Leaving New York Richard again had an unlucky flight. His aircraft could not get beyond Shannon. He sat on a bench at the airport until well after dawn, uncomplaining, but unusually quiet. He introduced two more Panoramas. But the New York illness and temperature persisted. It was thought that he had picked up gastro-enteritis in New York, or had reacted to a TAB injection, or perhaps there had been a resurgence of his 1937 paratyphoid. His doctors suspected a gall bladder infection and told him so. Richard said philosophically, ‘You’d have thought it enough to have cancer. Now I have to have a gall bladder as well.’

It was announced that he had entered St Thomas’s Hospital for observation of suspected gall bladder infection, and this is what both he and his doctors then genuinely believed was keeping him from his Panorama place.

Dimbleby

But after an operation it was discovered that a secondary and widespread growth of cancer had given him the symptoms of a gall bladder infection. On 5 November Richard with characteristic courage and common sense told his son David to explain clearly why he was in hospital:

‘My father first contracted cancer over five years ago and has been undergoing treatment at various times since then. He asked me to explain this because he is very strongly opposed to the idea of cancer being an unmentionable disease. The reason he has not mentioned it is that in the last five years he has not lost a single day’s work because of it, but as he expects to be away for a few weeks he thought that people should know why.’

The news of Richard’s illness and the manner of its telling gave his friends, known and unknown, both sadness and enhanced respect. Over 7,000 wrote to him in the hospital. They included many ordinary people who suspected they had cancer and now were given the courage to consult their doctors. His announcement dramatically lifted a taboo. Large numbers of people found they could use a word they had always avoided before. The ‘Nursing Mirror’ was to write:

‘Any public figure has special opportunity for service denied to the man in the street, but does not always recognise it, or use it. In Mr Dimbleby’s case, the opportunity was seen, seized with both hands, and utilised to create an impact on this country which will surely never be forgotten, and which promises to be the forerunner of a change in attitude which will affect the lives of millions of people in the future.’

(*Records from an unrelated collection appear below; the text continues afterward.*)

(* ===== verification/DriverRetry.v ===== *)
(** * Retry schedules

    How each step changes the configuration, the quarantine flag and the
    retry state of a driver, and what follows: the delays of [retryDelay]
    stay between the bounds of their policy, the remaining budget is what
    the failure series has not used, and the published retry matches both. *)

From S2P Require Import Prelude Float64 DriverManager DriverCaps DriverInv DriverLive.

Local Open Scope Z_scope.

Module DriverRetry.
Import Float64 DriverManager DriverInv DriverLive.

(** ** Delays *)

(** What [normalizeRetryPolicy] establishes about a schedule, for durations
    that are 64-bit integers. *)
Definition schedule (initial max : time) : Prop := 0 < initial <= max /\ max < 2 ^ 63.

Lemma i64_small x : - 2 ^ 63 <= x < 2 ^ 63 -> i64 x = x.
Proof. intros H. unfold i64. rewrite Z.mod_small; lia. Qed.

Lemma doubling_spec n initial max :
  schedule initial max -> doubling n max initial = Z.min max (initial * 2 ^ Z.of_nat n).
Proof.
  revert initial. induction n as [|n IH]; intros initial Hs; cbn [doubling]; unfold schedule in Hs; [rewrite Z.pow_0_r; lia|].
  rewrite Nat2Z.inj_succ, Z.pow_succ_r by lia. assert (1 <= 2 ^ Z.of_nat n) by (apply (Z.pow_le_mono_r 2 0); lia).
  destruct (Z.ltb_spec initial max) as [Hlt|]; [|nia].
  pose proof (Z.quot_div_nonneg max 2 ltac:(lia) ltac:(lia)) as ->. destruct (Z.ltb_spec (max / 2) initial) as [Hh|Hh].
  - assert (max < initial * 2) by (pose proof (Z.div_mod max 2); pose proof (Z.mod_pos_bound max 2); lia). nia.
  - assert (initial * 2 <= max) by (pose proof (Z.div_mod max 2); pose proof (Z.mod_pos_bound max 2); lia).
    rewrite i64_small by lia. rewrite IH by (unfold schedule; lia). f_equal. ring.
Qed.
(** C14: a quarantined driver stays quarantined, whatever happens later, even
    where an attempt or a stop that was already under way ends well: it is
    stopped or failed, offers nothing, admits no call and refuses every start
    and replacement.  (A close that is only reported as unconfirmed, because
    the runtime is in quarantine although its stop returned nil, does not
    quarantine the driver.) *)
Theorem quarantine_is_final now c n b u ls u' :
  reachable now c n b u -> few (length ls + n) -> quarantined (driver u) = true -> run b ls u = Some u' ->
  let d := driver u' in
  quarantined d = true /\ (observed d = ObservedStopped \/ observed d = ObservedFailed) /\ effective d = [] /\ activeOperation d = 0 /\
  (forall cap, Invoke b cap u' <> Admits) /\
  (forall e t async, startSection e false t async u' = return_ t (Some ErrSafetyQuarantined) (unlockOp u')) /\
  (forall e t, replaceSection e false t u' = return_ t (Some ErrSafetyQuarantined) (unlockOp u')).
Proof.
  intros Hr Hn Hq Hrun. cbv zeta. pose proof (run_quarantined _ _ _ _ _ _ _ Hr Hn Hq Hrun) as Hq'.
  pose proof (driver_reachable_inv _ _ _ _ _ (driver_run_reachable _ _ _ _ _ _ _ Hr Hrun) Hn) as Hi.
  destruct (rest_fields _ _ (inv_d _ _ _ Hi)) as (H1 & H2 & H3); [auto|]. split_and!; try done.
  - destruct (observed (driver u')); try done; auto. congruence.
  - intros cap. unfold Invoke. destruct b; [done|]. by rewrite Hq', orb_true_r.
  - intros e t async. unfold startSection. by rewrite Hq'.
  - intros e t. unfold replaceSection. by rewrite Hq'.
Qed.
Lemma quarantine_is_final_witness : quarantined (driver (exRun (stops (Some unproven) ++ LCall KReplace :: go 2 4))) = true.
Proof.
  apply (quarantine_is_final 0 exConfig (length (stops (Some unproven))) false (exRun (stops (Some unproven))) (LCall KReplace :: go 2 4));
    [apply exRun_reachable; vm_compute; reflexivity|vm_compute; reflexivity..].
Defined.
(* ===== verification/BroadcastListener.v ===== *)
(** * The broadcast listener's supervisor

    [broadcast_listener.go]: a loop consumes classified events and hands
    broadcasts to the router; a router overflow makes the listener degraded
    and starts a recovery loop that waits for a window without faults.  The
    consumer and the recovery loops are threads; the atomic counter, the
    sections under [stateMu], the timer and the deferred function of the
    recovery loop are separate steps. *)

From S2P Require Import Prelude.

Local Open Scope Z_scope.

Module BroadcastListener.

(** ** Data *)

Definition broadcastSupervisorRecoveryWindow : time := 5 * second.
Inductive reason := RouterOverflow | ResubscribeFailed | PostResetEvent | FaultFreeWindow.
#[export] Instance reason_eq : EqDecision reason.
Proof. solve_decision. Defined.
(** The supervisor metrics: transitions newest first. *)
Inductive transition := ToDegraded (r : reason) | ToHealthy (r : reason).
#[export] Instance transition_eq : EqDecision transition.
Proof. solve_decision. Defined.

(** Where the consumer is: waiting for an event; in [markDegraded] between
    the counter and the section; before it subscribes again; ended. *)
Inductive consumerAt := CWait | CDegrade (r : reason) | CResubscribe | CEnded.
(** Where a recovery loop is: before the timer, before it loads the
    generation, waiting for the timer, before it looks at the state, before
    [markHealthyIfGeneration], before it resets the timer, before the
    deferred function. *)
Inductive recoveryAt :=
| RTimer
| RLoad (deadline : time)
| RWait (gen : Z) (deadline : time)
| RLook (gen : Z)
| RMark (gen : Z)
| RReset (gen : Z)
| RDone.

Record listener := mkListener {
  window : time;
  cancelled : bool;
  degraded : bool;
  recoveryGeneration : Z;
  recoveryLoopActive : bool;
  recoveryTerminal : bool;
  consumer : consumerAt;
  loops : gmap nat recoveryAt;
  nextLoop : nat;
  transitions : list transition;
  faults : Z;
  resubscribes : Z
}.

Definition set_degraded (v : bool) (ts : list transition) (gen : Z) (l : listener) : listener :=
  mkListener (window l) (cancelled l) v gen (recoveryLoopActive l) (recoveryTerminal l) (consumer l) (loops l) (nextLoop l)
    ts (faults l) (resubscribes l).
Definition set_loop (active terminal : bool) (l : listener) : listener :=
  mkListener (window l) (cancelled l) (degraded l) (recoveryGeneration l) active terminal (consumer l) (loops l) (nextLoop l)
    (transitions l) (faults l) (resubscribes l).
Definition set_consumer (c : consumerAt) (l : listener) : listener :=
  mkListener (window l) (cancelled l) (degraded l) (recoveryGeneration l) (recoveryLoopActive l) (recoveryTerminal l) c (loops l)
    (nextLoop l) (transitions l) (faults l) (resubscribes l).
Definition set_loops (m : gmap nat recoveryAt) (n : nat) (l : listener) : listener :=
  mkListener (window l) (cancelled l) (degraded l) (recoveryGeneration l) (recoveryLoopActive l) (recoveryTerminal l) (consumer l) m n
    (transitions l) (faults l) (resubscribes l).
Definition set_counts (f r : Z) (l : listener) : listener :=
  mkListener (window l) (cancelled l) (degraded l) (recoveryGeneration l) (recoveryLoopActive l) (recoveryTerminal l) (consumer l)
    (loops l) (nextLoop l) (transitions l) f r.
Definition cancel (l : listener) : listener :=
  mkListener (window l) true (degraded l) (recoveryGeneration l) (recoveryLoopActive l) (recoveryTerminal l) (consumer l)
    (loops l) (nextLoop l) (transitions l) (faults l) (resubscribes l).

(** ** Sections *)

(** [recoveryGeneration.Add(1)]. *)
Definition bump (l : listener) : listener :=
  set_degraded (degraded l) (transitions l) (incr64 (recoveryGeneration l)) l.
(** [markDegraded] under [stateMu], and the start of the recovery loop. *)
Definition markDegraded (r : reason) (l : listener) : listener :=
  let ts := if degraded l then transitions l else ToDegraded r :: transitions l in
  let l := set_degraded true ts (recoveryGeneration l) l in
  if bool_decide (r = ResubscribeFailed) then set_loop (recoveryLoopActive l) true l
  else if recoveryLoopActive l then l
  else set_loops (<[nextLoop l := RTimer]> (loops l)) (S (nextLoop l)) (set_loop true (recoveryTerminal l) l).
Definition markHealthyIfGeneration (gen : Z) (r : reason) (l : listener) : listener :=
  if negb (degraded l) then l
  else if negb (gen =? 0) && negb (recoveryGeneration l =? gen) then l
  else set_degraded false (ToHealthy r :: transitions l) (incr64 (recoveryGeneration l)) l.
Definition markHealthy (r : reason) (l : listener) : listener := markHealthyIfGeneration 0 r l.

(** ** Steps *)

(** What the consumer receives: an event that is no broadcast or that the
    router takes, an event the router refuses with an overflow, the end of
    the subscription. *)
Inductive received := Delivered | Overflow | SubscriptionClosed.
Inductive label :=
| LCancel
| LReceive (x : received)
| LConsumer (subscribed : bool)
| LLoop (t : nat) (now : time) (stop : bool).

Definition effectiveWindow (l : listener) : time := if window l <=? 0 then broadcastSupervisorRecoveryWindow else window l.
Definition stepReceive (x : received) (l : listener) : option listener :=
  match consumer l with
  | CWait =>
      Some match x with
           | Delivered => markHealthy PostResetEvent l
           | Overflow => set_consumer (CDegrade RouterOverflow) (bump (set_counts (faults l + 1) (resubscribes l) l))
           | SubscriptionClosed => set_consumer (if cancelled l then CEnded else CResubscribe) l
           end
  | _ => None
  end.
Definition stepConsumer (subscribed : bool) (l : listener) : option listener :=
  match consumer l with
  | CWait => if cancelled l then Some (set_consumer CEnded l) else None
  | CDegrade r => Some (set_consumer (if bool_decide (r = ResubscribeFailed) then CEnded else CResubscribe) (markDegraded r l))
  | CResubscribe =>
      Some (if subscribed then set_consumer CWait (set_counts (faults l) (resubscribes l + 1) l)
            else set_consumer (CDegrade ResubscribeFailed) (bump l))
  | CEnded => None
  end.
(** A step of a recovery loop; [stop] says which ready case its selects take,
    the end of the context or the timer. *)
Definition stepLoop (t : nat) (now : time) (stop : bool) (l : listener) : option listener :=
  let goto ph := set_loops (<[t := ph]> (loops l)) (nextLoop l) l in
  match loops l !! t with
  | Some RTimer => Some (goto (RLoad (now + effectiveWindow l)))
  | Some (RLoad deadline) => Some (goto (RWait (recoveryGeneration l) deadline))
  | Some (RWait gen deadline) =>
      if stop then (if cancelled l then Some (goto RDone) else None)
      else if deadline <=? now then Some (goto (RLook gen)) else None
  | Some (RLook gen) =>
      Some (goto (if recoveryTerminal l then RDone
                  else if recoveryGeneration l =? gen then RMark gen
                  else RReset (recoveryGeneration l)))
  | Some (RReset gen) => Some (goto (RWait gen (now + effectiveWindow l)))
  | Some (RMark gen) =>
      let l := markHealthyIfGeneration gen FaultFreeWindow l in
      Some (set_loops (<[t := RDone]> (loops l)) (nextLoop l) l)
  | Some RDone =>
      let l := set_loop false (recoveryTerminal l) l in
      Some (set_loops (delete t (loops l)) (nextLoop l) l)
  | None => None
  end.
Definition step (x : label) (l : listener) : option listener :=
  match x with
  | LCancel => Some (cancel l)
  | LReceive x => stepReceive x l
  | LConsumer s => stepConsumer s l
  | LLoop t now stop => stepLoop t now stop l
  end.
Definition newListener (w : time) : listener := mkListener w false false 0 false false CWait ∅ 0 [] 0 0.
Inductive reachable (w : time) : nat -> listener -> Prop :=
| reach_new : reachable w 0 (newListener w)
| reach_step n x l l' : reachable w n l -> step x l = Some l' -> reachable w (S n) l'.
Fixpoint run (xs : list label) (l : listener) : option listener :=
  match xs with [] => Some l | x :: xs => l ← step x l; run xs l end.
Lemma listener_run_reachable w n xs l l' : reachable w n l -> run xs l = Some l' -> reachable w (length xs + n) l'.
Proof.
  revert n l. induction xs as [|x xs IH]; intros n l Hr; cbn; [by intros [= <-]|].
  destruct (step x l) as [l1|] eqn:Hs; cbn; [|done]. intros Hrun.
  replace (S (length xs + n)) with (length xs + S n)%nat by lia. eapply IH; [|done]. by eapply reach_step.
Qed.
End BroadcastListener.
(** The batch removal of [Delete['Objects']], one key after the other.
    The store refuses a batch without any key ([MalformedXML]). *)
Definition delete_objects (Bucket : PropValue) (Keys : list string) : M unit :=
  do b <- param_str Bucket;
  do_ emit (DeleteObjects b Keys);
  do bk <- the_bucket b;
  match Keys with
  | [] => raise (ClientError "MalformedXML")
  | _ :: _ => modify_s3 (<[b := foldl (λ bk k, remove_key k bk) bk Keys]>)
  end.

(** [for page in get_paginator('list_object_versions').paginate(Bucket=..)]:
    one request per page. *)
Definition for_version_pages (Bucket : PropValue)
    (body : VersionsPage → M unit) : M unit :=
  do b <- param_str Bucket;
  do store <- get_s3;
  do page_size <- get_max_keys;
  match store !! b with
  | None => do_ emit (ListObjectVersions b); raise (ClientError "NoSuchBucket")
  | Some bk =>
      for_each (versions_page <$> paginate page_size (revisions bk))
        (λ page, do_ emit (ListObjectVersions b); body page)
  end.

(** [for page in get_paginator('list_objects_v2').paginate(Bucket=..)] *)
Definition for_object_pages (Bucket : PropValue)
    (body : ObjectsPage → M unit) : M unit :=
  do b <- param_str Bucket;
  do store <- get_s3;
  do page_size <- get_max_keys;
  match store !! b with
  | None => do_ emit (ListObjectsV2 b); raise (ClientError "NoSuchBucket")
  | Some bk =>
      for_each (objects_page <$> paginate page_size (current_keys (revisions bk)))
        (λ page, do_ emit (ListObjectsV2 b); body page)
  end.

End s3_client.

(** The module [cfnresponse] that the Lambda runtime provides to inline
    code: [send] PUTs the status to the callback address of the event. *)
Module cfnresponse.

Definition SUCCESS : string := "SUCCESS".
Definition FAILED : string := "FAILED".

Definition responseBody (event : Event) (context : Context)
    (responseStatus : string) : Response :=
  {| rsp_url := ResponseURL event;
     rsp_Status := responseStatus;
     rsp_Reason := "See the details in CloudWatch Log Stream: "
                     +:+ log_stream_name context;
     rsp_PhysicalResourceId := log_stream_name context;
     rsp_StackId := StackId event;
     rsp_RequestId := RequestId event;
     rsp_LogicalResourceId := LogicalResourceId event |}.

One day a uniformed guardsman arrived bearing champagne from the Queen. Other members of the Royal Family also asked to be kept informed of his progress. Both Lord Fisher of Lambeth and Cardinal Heenan sought to visit him, but few except his immediate family were allowed to his bedside. Dilys Dimbleby never left him.

On Sunday 19 December, Paul Fox went to the hospital:

‘He brushed aside all questions about himself. His interests even then centred on the people at Lime Grove; on the programmes; on the audiences. The past he had enshrined did not matter to him. His thoughts, as ever, were on the future.’

The next night, as Panorama ended, James Mossman spoke to camera:

‘There are many kinds of courage and it’s appropriate for me to refer to a particular example of it tonight. Richard Dimbleby, who has always been here to give an end-of-term flourish to the last Panorama of the year, is, as everyone knows, ill in hospital, and as everyone also knows, he was a very sick man long before he took time for hospital treatment, though he never during that time gave any intimation to colleagues, or viewers, of the strain he must have been feeling. That is what is known as professionalism, as well as courage. And what I would like to say, to Richard, because I hope he is watching, is that all of us here in Panorama, both on the screen and behind it, send you our very best wishes. I know all of you do also, judging from the seven thousand letters he has received. Yesterday he told a colleague of mine who visited him that he particularly wanted us to pass on his thanks tonight, and to wish all of you a Happy Christmas from him.’

Richard did see, and appreciated, that part of the programme. Two days later, on Wednesday 22 December 1965, he fell into a coma. Shortly after 9 p.m., with Dilys, David and Jonathan at his bedside, he died. He was 52.